Culturability and In situ abundance of pelagic bacteria from the North Sea

Abstract

The culturability of abundant members of the domain Bacteria in North Sea bacterioplankton was investigated by a combination of various cultivation strategies and cultivation-independent 16S rRNA-based techniques. We retrieved 16S rRNA gene (rDNA) clones from environmental DNAs and determined the in situ abundance of different groups and genera by fluorescence in situ hybridization (FISH). A culture collection of 145 strains was established by plating on oligotrophic medium. Isolates were screened by FISH, amplified ribosomal DNA restriction analysis (ARDRA), and sequencing of representative 16S rDNAs. The majority of isolates were members of the genera Pseudoalteromonas, Alteromonas, and Vibrio. Despite being readily culturable, they constituted only a minor fraction of the bacterioplankton community. They were not detected in the 16S rDNA library, and FISH indicated rare (<1% of total cell counts) occurrence as large, rRNA-rich, particle-associated bacteria. Conversely, abundant members of the Cytophaga-Flavobacteria and gamma proteobacterial SAR86 clusters, identified by FISH as 17 to 30% and up to 10% of total cells in the North Sea bacterioplankton, respectively, were cultured rarely or not at all. Whereas SAR86-affiliated clones dominated the 16S rDNA library (44 of 53 clones), no clone affiliated to the Cytophaga-Flavobacterum cluster was retrieved. The only readily culturable abundant group of marine bacteria was related to the genus Roseobacter.

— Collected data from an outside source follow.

(** What a call into the file system gives the script. *)
Inductive outcome (A : Type) : Type :=
  | Returned (a : A)
  | Raised (exn : string).
Global Arguments Returned {_} _.
Global Arguments Raised {_} _.

Record environment : Type := Environment {
  read_csv : outcome table;          (* pd.read_csv("data/crime_data.csv") *)
  listdir : option (list string)     (* the screenshots folder, if it exists *)
}.

Definition load_data (env : environment) : outcome table := read_csv env.

(** [try: data = load_data() / except: data = None]; [data] is the
    reference to the frame object. *)
Definition try_load_data (env : environment) : M (option loc) :=
  match load_data env with
  | Returned t => l ← alloc (ODataFrame t); mret (Some l)
  | Raised _ => mret None
  end.

Definition home_markdown : string :=
"
    ### Welcome
    This dashboard showcases my research on **crime analysis and hotspot identification**
    using data visualization and statistical analysis.

    It is based on recorded crime data containing:
    - Police stations
    - Crime categories
    - Geographic coordinates
    - Yearly crime counts
    ".

Definition home_page : M () :=
  emit (StTitle "📊 Crime Data Analysis Dashboard");;
  emit (StSubheader "Exploratory Analysis of Crime Patterns in Mpumalanga");;
  emit (StMarkdown home_markdown);;
  emit (StImage "assets/cover.jpeg" "Crime Analysis Overview").

Definition column_names : list string :=
  ["station"; "category"; "location_x"; "location_y"; "year"; "crime_count"].

Definition count_missing {A} (col : row → option A) (t : table) : nat :=
  length (filter (λ r, col r = None) t).

(** [data.isnull().sum()]; an int64 column has no missing cell. *)
Definition null_counts (t : table) : list (string * nat) :=
  [("station", count_missing station t);
   ("category", count_missing category t);
   ("location_x", count_missing location_x t);
   ("location_y", count_missing location_y t);
   ("year", count_missing year t);
   ("crime_count", 0%nat)].

Definition dataset_overview_page (data : option loc) : M () :=
  emit (StTitle "📁 Dataset Overview");;
  match data with
  | Some data =>
      t ← read_frame data;
      emit (StWrite "### Sample Records");;
      emit (StDataframe (FrameRows (take 50 t)));;
      emit (StWrite "### Dataset Shape");;
      emit (StWrite ("Rows: " +:+ pretty (length t)));;
      emit (StWrite ("Columns: " +:+ pretty (length column_names)));;
      emit (StWrite "### Column Names");;
      emit (StWriteList column_names);;
      emit (StWrite "### Missing Values");;
      emit (StDataframe (FrameNullCounts (null_counts t)));;
      emit (StWrite "### Basic Statistics");;
      emit (StDataframe (FrameDescribe t))
  | None =>
      emit (StWarning "Dataset not found. Please add crime_data.csv in the data folder.")
  end.

(** [st.map] reads [location_y] as latitude and [location_x] as
    longitude. *)
Definition lat_lon (p : F * F) : F * F := (p.2, p.1).

(** The assignments of the analysis page, one definition per variable
    of the script. *)

Definition station_counts_m (data : loc) : M (series_ref string) :=
  g ← groupby_sum_m station data;
  s ← sort_values_m g;
  head_m 15 s.

Definition category_counts_m (data : loc) : M (series_ref string) :=
  g ← groupby_sum_m category data;
  sort_values_m g.

Definition top_categories_m (category_counts : series_ref string)
    : M (series_ref string) :=
  top_categories ← head_m 8 category_counts;
  rest ← iloc_from_m 8 category_counts;
  others ← sum_m rest;
  if 0 <? others
  then setitem_m "Others" others top_categories
  else mret top_categories.

Definition yearly_trend_m (data : loc) : M (series_ref Z) :=
  groupby_sum_m year data.

Definition station_locations_m (data : loc) : M (series_ref (string * F * F)) :=
  g ← groupby_sum_m station_location data;
  reset_index_m g.

Definition hotspot_data_m (data : loc) : M (series_ref (F * F)) :=
  g ← groupby_sum_m location data;
  hotspot_data ← reset_index_m g;
  s ← sort_values_m hotspot_data;
  head_m 20 s.

(** The five assignments alone, in the order of the script, without the
    toolkit calls between them. *)
Definition aggregations (data : loc) : M () :=
  station_counts_m data;;
  (category_counts_m data ≫= top_categories_m);;
  yearly_trend_m data;;
  station_locations_m data;;
  hotspot_data_m data;;
  mret ().

(** [series.plot(kind="bar")] with [st.pyplot]: pandas raises on a series
    without entries. *)
Definition bar_chart (title ylabel : string) (bars : series string) : M () :=
  match bars with
  | [] => raise
  | _ => emit (StPyplot (BarFig title ylabel bars))
  end.

(** [ax.pie] with [st.pyplot]: matplotlib raises on a negative wedge. *)
Definition pie_chart (title legend_title : string) (wedges : series string)
    : M () :=
  if bool_decide (Forall (λ w : string * Z, 0 ≤ w.2) wedges)
  then emit (StPyplot (PieFig title legend_title wedges))
  else raise.

(** The five blocks of the analysis page, in the order of the script. *)

Definition crime_by_station (data : loc) : M () :=
  emit (StSubheader "🏢 Crime by Police Station");;
  station_counts ← station_counts_m data;
  bars ← items station_counts;
  bar_chart "Top 15 Police Stations by Crime Volume" "Total Crime Count" bars.

Definition crime_by_category (data : loc) : M () :=
  emit (StSubheader "📂 Crime by Category (Clear View)");;
  category_counts ← category_counts_m data;
  top_categories ← top_categories_m category_counts;
  wedges ← items top_categories;
  pie_chart "Crime Distribution by Category (Top Categories)" "Categories" wedges.

Definition crime_trend (data : loc) : M () :=
  emit (StSubheader "📅 Crime Trend Over Years");;
  yearly_trend ← yearly_trend_m data;
  points ← items yearly_trend;
  emit (StPyplot (LineFig "Yearly Crime Trend" "Year" "Total Crimes" points)).
(** * Polymarket alert service: parser and evaluation engine

    Shallow embedding of [src/polymarket-alert-workflow.ts] (the enhanced
    natural-language parser, [checkAlertCondition], [executeWorkflow]) and of
    the alert key used by [src/api.ts]; then of the rest of the service: the
    handlers of [src/api.ts], [src/x402-handler.ts], the market search, the
    keyword extraction and the parser of the first workflow.

    Modelling conventions
    - JavaScript strings are [string]s of 8-bit characters: the code units
      U+0000 to U+00FF.  [toLowerCase], [trim] and the class [\s] are those
      of ECMAScript on these characters (the capitals U+00C0 to U+00DE, the
      no-break space U+00A0); [\d], [\w] and [\b] are ASCII, as in
      ECMAScript, and so is the [i] flag on the patterns of the source,
      whose letters are ASCII.
    - JavaScript numbers are IEEE doubles ([Double], on [SpecFloat] of the
      Standard Library): the engine multiplies, compares and prints them,
      [parseInt] and the bulk prices compute with them.  A number that is
      read from text (a threshold of the parser, a JSON number of a
      request or of a market) is kept as the decimal written,
      [mantissa * 10^-scale], and becomes the nearest double where the
      engine computes with it ([Double.of_number]).
    - [state.lastChecked] is the object literal [{}]: its own properties
      are a finite map [gmap string Z], and a name that is not an own
      property is looked up in [Object.prototype], as the code does
      ([Engine.stamp], [Engine.set_lastChecked]); timestamps are integers
      in milliseconds.
    - The global [fetch] and the clock are functions of an abstract world
      state; [fetch] may change it and may fail.  So are the RPC node and the
      random bytes of the payment module; the ABI decoder of ethers and
      [JSON.parse] of the proof header are functions of their argument. *)

From Stdlib Require Import ZArith QArith Ascii String List Lia SpecFloat.
From stdpp Require Import base option list strings gmap.

Local Open Scope Z_scope.

(** ** JavaScript string primitives *)

Module JS.

Definition is_upper (c : ascii) : bool :=
  let n := nat_of_ascii c in (Nat.leb 65 n && Nat.leb n 90)%bool.

Definition is_lower (c : ascii) : bool :=
  let n := nat_of_ascii c in (Nat.leb 97 n && Nat.leb n 122)%bool.

Definition is_digit (c : ascii) : bool :=
  let n := nat_of_ascii c in (Nat.leb 48 n && Nat.leb n 57)%bool.

(** [\w] *)
Definition is_word (c : ascii) : bool :=
  (is_upper c || is_lower c || is_digit c || Ascii.eqb c "_")%bool.

(** [\s], and the characters removed by [trim] and skipped by [parseInt]:
    TAB, LF, VT, FF, CR, SP and the no-break space U+00A0. *)
Definition is_white (c : ascii) : bool :=
  let n := nat_of_ascii c in
  ((Nat.leb 9 n && Nat.leb n 13) || Nat.eqb n 32 || Nat.eqb n 160)%bool.

(** [.] matches everything but the line terminators. *)
Definition is_not_newline (c : ascii) : bool :=
  let n := nat_of_ascii c in negb (Nat.eqb n 10 || Nat.eqb n 13)%bool.

(** The capital letters above U+007F: U+00C0 to U+00DE without the
    multiplication sign U+00D7. *)
Definition is_latin_upper (c : ascii) : bool :=
  let n := nat_of_ascii c in
  (Nat.leb 192 n && Nat.leb n 222 && negb (Nat.eqb n 215))%bool.

(** [toLowerCase] on one character: a capital letter is 32 below its
    small letter. *)
Definition lower_char (c : ascii) : ascii :=
  if (is_upper c || is_latin_upper c)%bool
  then ascii_of_nat (nat_of_ascii c + 32) else c.

Fixpoint toLowerCase (s : string) : string :=
  match s with
  | EmptyString => EmptyString
  | String c t => String (lower_char c) (toLowerCase t)
  end.

Fixpoint startsWith (s p : string) {struct p} : bool :=
  match p, s with
  | EmptyString, _ => true
  | String a p', String b s' => (Ascii.eqb a b && startsWith s' p')%bool
  | String _ _, EmptyString => false
  end.

(** [s.includes(sub)] *)
Fixpoint includes (s sub : string) : bool :=
  (startsWith s sub ||
   match s with
   | EmptyString => false
   | String _ t => includes t sub
   end)%bool.

Fixpoint take (n : nat) (s : string) : string :=
  match n, s with
  | S n', String c t => String c (take n' t)
  | _, _ => EmptyString
  end.

Fixpoint trimStart (s : string) : string :=
  match s with
  | String c t => if is_white c then trimStart t else s
  | EmptyString => EmptyString
  end.

(** [trimEnd], written as a right fold: a character is dropped when it is
    white space and everything after it has been dropped. *)
Fixpoint trimEnd (s : string) : string :=
  match s with
  | EmptyString => EmptyString
  | String c t =>
      match trimEnd t with
      | EmptyString => if is_white c then EmptyString else String c EmptyString
      | t' => String c t'
      end
  end.

Definition trim (s : string) : string := trimEnd (trimStart s).

End JS.

(** ** Regular expressions

    A backtracking matcher with the priorities of ECMAScript's [RegExp]:
    alternatives left to right, greedy quantifiers longest first, lazy
    quantifiers shortest first, the leftmost start position wins.  Only the
    constructs that occur in the source are modelled. *)

Module Regex.

Inductive cclass :=
| Digit                 (* \d *)
| Word                  (* \w *)
| Space                 (* \s *)
| AnyChar               (* .  *)
| OneOf (s : string).   (* [...] *)

Inductive regex :=
| Empty
| Chr (c : ascii)
| Cls (k : cclass)
| Seq (r1 r2 : regex)
| Alt (r1 r2 : regex)
| Star (greedy : bool) (r : regex)
| Group (n : nat) (r : regex)        (* capturing group number n *)
| WordBoundary.                      (* \b *)

(** [r+], [r+?], [r?] and literal words. *)
Definition Plus (greedy : bool) (r : regex) : regex := Seq r (Star greedy r).
Definition Opt (r : regex) : regex := Alt r Empty.

Fixpoint Lit (s : string) : regex :=
  match s with
  | EmptyString => Empty
  | String c EmptyString => Chr c
  | String c t => Seq (Chr c) (Lit t)
  end.

Fixpoint Seqs (rs : list regex) : regex :=
  match rs with
  | [] => Empty
  | [r] => r
  | r :: rs' => Seq r (Seqs rs')
  end.

Fixpoint Alts (rs : list regex) : regex :=
  match rs with
  | [] => Empty
  | [r] => r
  | r :: rs' => Alt r (Alts rs')
  end.

Fixpoint mem_char (c : ascii) (s : string) : bool :=
  match s with
  | EmptyString => false
  | String a t => (Ascii.eqb a c || mem_char c t)%bool
  end.

Definition in_class (k : cclass) (c : ascii) : bool :=
  match k with
  | Digit => JS.is_digit c
  | Word => JS.is_word c
  | Space => JS.is_white c
  | AnyChar => JS.is_not_newline c
  | OneOf s => mem_char c s
  end.

(** Literal comparison; with the [i] flag both sides are case-folded. *)
Definition char_matches (ignoreCase : bool) (c x : ascii) : bool :=
  if ignoreCase then Ascii.eqb (JS.lower_char c) (JS.lower_char x)
  else Ascii.eqb c x.

(** Matcher state: the character before the current position (for [\b]),
    the input still to read, and the captures so far (latest first). *)
Record mstate := MState {
  prev : option ascii;
  rest : string;
  caps : list (nat * string)
}.

Definition remaining (s : mstate) : nat := String.length (rest s).

Definition is_word_opt (c : option ascii) : bool :=
  match c with Some x => JS.is_word x | None => false end.

Definition next_char (s : mstate) : option ascii :=
  match rest s with String c _ => Some c | EmptyString => None end.

Definition at_boundary (s : mstate) : bool :=
  xorb (is_word_opt (prev s)) (is_word_opt (next_char s)).

(** The text read between state [s] and a later state [s']. *)
Definition consumed (s s' : mstate) : string :=
  JS.take (remaining s - remaining s') (rest s).

Definition set_cap (n : nat) (v : string) (s : mstate) : mstate :=
  MState (prev s) (rest s) ((n, v) :: caps s).

Definition step_char (ok : ascii -> bool) (k : mstate -> option mstate)
    (s : mstate) : option mstate :=
  match rest s with
  | String x t => if ok x then k (MState (Some x) t (caps s)) else None
  | EmptyString => None
  end.

(** The loop of a quantifier [r*] (greedy) or [r*?] (lazy): [body] matches
    one iteration of [r].  An iteration that reads nothing is rejected, as
    in ECMAScript, so the number of characters left bounds the number of
    iterations. *)
Fixpoint star_loop (body : (mstate -> option mstate) -> mstate -> option mstate)
    (greedy : bool) (k : mstate -> option mstate) (fuel : nat) (s : mstate)
    : option mstate :=
  match fuel with
  | O => k s
  | S fuel' =>
      let next s1 :=
        if (remaining s1 <? remaining s)%nat
        then star_loop body greedy k fuel' s1 else None in
      if greedy then
        match body next s with
        | Some res => Some res
        | None => k s
        end
      else
        match k s with
        | Some res => Some res
        | None => body next s
        end
  end.

(** [rmatch ic r k s]: match [r] at [s], then continue with [k]; the first
    success in priority order is returned. *)
Fixpoint rmatch (ic : bool) (r : regex) (k : mstate -> option mstate)
    (s : mstate) {struct r} : option mstate :=
  match r with
  | Empty => k s
  | Chr c => step_char (char_matches ic c) k s
  | Cls cl => step_char (in_class cl) k s
  | Seq r1 r2 => rmatch ic r1 (fun s1 => rmatch ic r2 k s1) s
  | Alt r1 r2 =>
      match rmatch ic r1 k s with
      | Some res => Some res
      | None => rmatch ic r2 k s
      end
  | Group n r1 => rmatch ic r1 (fun s1 => k (set_cap n (consumed s s1) s1)) s
  | WordBoundary => if at_boundary s then k s else None
  | Star greedy r1 => star_loop (rmatch ic r1) greedy k (remaining s) s
  end.

(** A compiled pattern: the expression, its [i] flag, and its [source]
    text (read by [extractPercentage]). *)
Record pattern := Pattern {
  body : regex;
  ignoreCase : bool;
  source : string
}.

(** Result of a successful match: where it starts, what it covers, the
    captures, and the input after it. *)
Record match_result := MatchResult {
  index : nat;
  matched : string;
  groups : list (nat * string);
  after : string
}.

(** Try to match at exactly this position (a sticky match). *)
Definition match_at (p : pattern) (before : option ascii) (s : string)
    (i : nat) : option match_result :=
  let s0 := MState before s [] in
  match rmatch (ignoreCase p) (body p) Some s0 with
  | Some s1 => Some (MatchResult i (consumed s0 s1) (caps s1) (rest s1))
  | None => None
  end.

(** Leftmost match at or after this position. *)
Fixpoint search_from (p : pattern) (before : option ascii) (s : string)
    (i : nat) : option match_result :=
  match match_at p before s i with
  | Some m => Some m
  | None =>
      match s with
      | EmptyString => None
      | String c t => search_from p (Some c) t (S i)
      end
  end.

(** [text.match(p)] for a pattern without the [g] flag. *)
Definition exec (p : pattern) (text : string) : option match_result :=
  search_from p None text 0.

(** [p.test(text)] *)
Definition test (p : pattern) (text : string) : bool :=
  match exec p text with Some _ => true | None => false end.

(** [m[n]]; the groups read by the source always take part in the match. *)
Fixpoint assoc (n : nat) (l : list (nat * string)) : option string :=
  match l with
  | [] => None
  | (i, v) :: l' => if Nat.eqb i n then Some v else assoc n l'
  end.

Definition group (n : nat) (m : match_result) : string :=
  match assoc n (groups m) with Some v => v | None => EmptyString end.

Fixpoint last_char (d : option ascii) (s : string) : option ascii :=
  match s with
  | EmptyString => d
  | String c t => last_char (Some c) t
  end.

(** [text.split(p)] for a pattern without capturing groups and without a
    limit.  [piece] is the text from the start of the current piece and [n]
    the number of its characters passed so far, so that [s] is [piece]
    without its first [n] characters.  A match that is empty and sits at the
    start of the current piece does not split. *)
Fixpoint split_loop (fuel : nat) (p : pattern) (before : option ascii)
    (s : string) (piece : string) (n : nat) : list string :=
  match s, fuel with
  | EmptyString, _ => [piece]
  | String c t, O => [piece]
  | String c t, S fuel' =>
      match match_at p before s 0 with
      | Some m =>
          match matched m, n with
          | EmptyString, O => split_loop fuel' p (Some c) t piece (S n)
          | EmptyString, S _ =>
              JS.take n piece :: split_loop fuel' p (Some c) t s 1
          | String _ _, _ =>
              JS.take n piece ::
                split_loop fuel' p (last_char before (matched m))
                  (after m) (after m) 0
          end
      | None => split_loop fuel' p (Some c) t piece (S n)
      end
  end.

The group made up 10% of the total cells in the summer, and the corresponding sequences were also present in our clone library. Rarefaction analysis of the ARDRA patterns of all of the isolates suggested that the total culturable diversity by our method was high and still not covered by the numbers of isolated strains but was almost saturated for the gamma proteobacteria. This predicts a limit to the isolation of unculturable marine bacteria, particularly the gamma-proteobacterial SAR86 cluster, as long as no new techniques for isolation are available and thus contrasts with more optimistic accounts of the culturability of marine bacterioplankton.

FIG. 1

Rarefaction curves for the different ARDRA patterns of all of the isolates used in this study. The expected number of ARDRA patterns is plotted versus the number of isolates (○). Rarefaction curves were also calculated for the fraction of gamma Proteobacteria (●). The dotted lines represent 95% confidence intervals.

FIG. 2

Phylogenetic tree based on comparative analysis of 16S rDNA from selected clones and isolates of the alpha and gamma subclasses of Proteobacteria. Brackets indicate probe specificity. Selected sequences from the beta subclass of Proteobacteria were used to root the tree. The bar indicates 10% sequence divergence.

FIG. 3

Epifluorescence micrographs of bacteria in bacterioplankton from the North Sea station Helgoland Roads. Hybridization with CY3-labeled probes (right) and the same microscopic field with UV excitation (DAPI staining, left). Panels: A, probe ALT1413 (18.08.98); B, probe G V (12.09.97); C, probe SAR86-1249 (20.08.98); D, probe G Rb (12.09.97). Scale bars, 5 μm.